Excerpted records
****************

(** * Notionmovie: the webhook handler of [src/Api/notion-movie-fill.ts]

    A shallow embedding of the TypeScript module and the properties of its
    text transformers, its two API wrappers and its request handler.

    JavaScript strings are sequences of UTF-16 code units, and every length,
    slice and regular expression of the source counts code units; a string
    is therefore a [list N] of code units.  Literals of the source are
    written as they stand there and decoded from the UTF-8 bytes of the
    Rocq literal. *)

From Stdlib Require Import ZArith NArith List Lia Ascii String Floats.
From stdpp Require Import base list gmap.

Set Warnings "-register-all".

Open Scope N_scope.

(** ** Strings of UTF-16 code units *)

Abbreviation jsstring := (list N).

(** Code points of a UTF-8 byte sequence (the literals of this file are
    well-formed, so a truncated sequence simply ends the decoding). *)
Fixpoint utf8_decode (bs : list N) : list N :=
  match bs with
  | [] => []
  | b0 :: r =>
    if b0 <? 0x80 then b0 :: utf8_decode r
    else if b0 <? 0xE0 then
      match r with
      | b1 :: r1 =>
        N.lor (N.shiftl (N.land b0 0x1F) 6) (N.land b1 0x3F) :: utf8_decode r1
      | _ => []
      end
    else if b0 <? 0xF0 then
      match r with
      | b1 :: b2 :: r2 =>
        N.lor (N.shiftl (N.land b0 0x0F) 12)
          (N.lor (N.shiftl (N.land b1 0x3F) 6) (N.land b2 0x3F)) :: utf8_decode r2
      | _ => []
      end
    else
      match r with
      | b1 :: b2 :: b3 :: r3 =>
        N.lor (N.shiftl (N.land b0 0x07) 18)
          (N.lor (N.shiftl (N.land b1 0x3F) 12)
             (N.lor (N.shiftl (N.land b2 0x3F) 6) (N.land b3 0x3F))) :: utf8_decode r3
      | _ => []
      end
  end.

(** UTF-16 code units of a code point. *)
Definition utf16_units (cp : N) : list N :=
  if cp <? 0x10000 then [cp]
  else [0xD800 + N.shiftr (cp - 0x10000) 10; 0xDC00 + N.land (cp - 0x10000) 0x3FF].

Fixpoint bytes_of_string (s : string) : list N :=
  match s with
  | EmptyString => []
  | String a r => N_of_ascii a :: bytes_of_string r
  end.

(** A source literal as a JavaScript string. *)
Definition js (s : string) : jsstring :=
  flat_map utf16_units (utf8_decode (bytes_of_string s)).

(** [!s] for a string: only the empty string is falsy. *)
Definition falsy (s : jsstring) : bool :=
  match s with [] => true | _ => false end.

(** The class [\s] of a regular expression, which is also what
    [String.prototype.trim] strips: WhiteSpace and LineTerminator. *)
Definition is_space (c : N) : bool :=
  (c =? 0x09) || (c =? 0x0A) || (c =? 0x0B) || (c =? 0x0C) || (c =? 0x0D)
  || (c =? 0x20) || (c =? 0xA0) || (c =? 0x1680)
  || ((0x2000 <=? c) && (c <=? 0x200A))
  || (c =? 0x2028) || (c =? 0x2029) || (c =? 0x202F) || (c =? 0x205F)
  || (c =? 0x3000) || (c =? 0xFEFF).

(** [s.slice(0, n)] for [0 <= n]. *)
Definition slice0 (n : nat) (s : jsstring) : jsstring := take n s.

(** [s.trimStart()], [s.trimEnd()] and [s.trim()]. *)
Fixpoint trimStart (s : jsstring) : jsstring :=
  match s with
  | [] => []
  | c :: r => if is_space c then trimStart r else s
  end.

Definition trimEnd (s : jsstring) : jsstring := reverse (trimStart (reverse s)).

Definition trim (s : jsstring) : jsstring := trimEnd (trimStart s).

(** ** Global replacement by a regular expression

    [s.replace(/re/g, rep)] scans [s] from the left: where the expression
    matches, the match is replaced by [rep] and the scan resumes behind it;
    elsewhere the code unit is copied.  A regular expression is given by its
    matcher: the length of its (greedy) match at the front of a string.  The
    three expressions of the source never match the empty string, so the
    scan carries the number of code units of the current match that are
    still to be skipped. *)
Definition matcher := jsstring -> option nat.

Fixpoint replace_scan (m : matcher) (rep : jsstring) (skip : nat) (s : jsstring)
  : jsstring :=
  match s with
  | [] => []
  | c :: r =>
    match skip with
    | S k => replace_scan m rep k r
    | O =>
      match m s with
      | Some (S n) => rep ++ replace_scan m rep n r
      | _ => c :: replace_scan m rep 0 r
      end
    end
  end.

Definition replace_all (m : matcher) (rep s : jsstring) : jsstring :=
  replace_scan m rep 0 s.

(** Length of the longest prefix of white space. *)
Fixpoint space_run (s : jsstring) : nat :=
  match s with
  | c :: r => if is_space c then S (space_run r) else O
  | [] => O
  end.

(** [/\s+/]: one or more white space characters, as many as there are. *)
Definition re_spaces : matcher := fun s =>
  match space_run s with O => None | n => Some n end.

Definition is_terminator (c : N) : bool :=
  (c =? 0x2E) || (c =? 0x21) || (c =? 0x3F).

(** [/[.!?]\s+/]: a sentence terminator and the white space behind it. *)
Definition re_terminator_spaces : matcher := fun s =>
  match s with
  | c :: r =>
    if is_terminator c then
      match space_run r with O => None | n => Some (S n) end
    else None
  | [] => None
  end.

(** Whether [p] is a prefix of [s]. *)
Fixpoint starts_with (p s : jsstring) : bool :=
  match p, s with
  | [], _ => true
  | a :: p', b :: s' => (a =? b) && starts_with p' s'
  | _ :: _, [] => false
  end.

(** A literal pattern such as [/입니다/]. *)
Definition re_literal (p : jsstring) : matcher := fun s =>
  if starts_with p s then Some (length p) else None.

(** ** The plot summarizer *)

Definition hada : jsstring := Eval vm_compute in js "하다".
Definition ibnida : jsstring := Eval vm_compute in js "입니다".
Definition ellipsis : N := 0x2026.
Definition insufficient : jsstring :=
  Eval vm_compute in js "작품 정보가 부족하여 간단 요약을 제공하지 못하다.".

(** The three replacements of [summarizeKorean], in the source's order. *)
Definition collapse_spaces (s : jsstring) : jsstring :=
  replace_all re_spaces (js " ") s.
Definition rewrite_terminators (s : jsstring) : jsstring :=
  replace_all re_terminator_spaces (js "하다. ") s.
Definition rewrite_ibnida (s : jsstring) : jsstring :=
  replace_all (re_literal ibnida) hada s.

Definition cleaned (plot : jsstring) : jsstring :=
  rewrite_ibnida (rewrite_terminators (collapse_spaces plot)).

(** [cleaned.length > 360 ? cleaned.slice(0, 356) + "…" : cleaned] *)
Definition truncate (c : jsstring) : jsstring :=
  if (360 <? length c)%nat then slice0 356 c ++ [ellipsis] else c.

(** The class [[.?!…]] of the final test. *)
Definition is_closer (c : N) : bool := is_terminator c || (c =? ellipsis).

(** [/하다[.?!…]?$/] tried at the front of [s]: the marker, at most one
    closing character, and then the end of the string. *)
Definition marker_here (s : jsstring) : bool :=
  starts_with hada s &&
  match drop 2 s with
  | [] => true
  | [c] => is_closer c
  | _ => false
  end.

****************

Problem to solve
In the records above, find the line with "From stdpp Require Import base list gmap."; write out exactly that line and each one after it, stopping after the line with "if cp <? 0x10000 then [cp]".

Answer section
From stdpp Require Import base list gmap.

Set Warnings "-register-all".

Open Scope N_scope.

(** ** Strings of UTF-16 code units *)

Abbreviation jsstring := (list N).

(** Code points of a UTF-8 byte sequence (the literals of this file are
    well-formed, so a truncated sequence simply ends the decoding). *)
Fixpoint utf8_decode (bs : list N) : list N :=
  match bs with
  | [] => []
  | b0 :: r =>
    if b0 <? 0x80 then b0 :: utf8_decode r
    else if b0 <? 0xE0 then
      match r with
      | b1 :: r1 =>
        N.lor (N.shiftl (N.land b0 0x1F) 6) (N.land b1 0x3F) :: utf8_decode r1
      | _ => []
      end
    else if b0 <? 0xF0 then
      match r with
      | b1 :: b2 :: r2 =>
        N.lor (N.shiftl (N.land b0 0x0F) 12)
          (N.lor (N.shiftl (N.land b1 0x3F) 6) (N.land b2 0x3F)) :: utf8_decode r2
      | _ => []
      end
    else
      match r with
      | b1 :: b2 :: b3 :: r3 =>
        N.lor (N.shiftl (N.land b0 0x07) 18)
          (N.lor (N.shiftl (N.land b1 0x3F) 12)
             (N.lor (N.shiftl (N.land b2 0x3F) 6) (N.land b3 0x3F))) :: utf8_decode r3
      | _ => []
      end
  end.

(** UTF-16 code units of a code point. *)
Definition utf16_units (cp : N) : list N :=
  if cp <? 0x10000 then [cp]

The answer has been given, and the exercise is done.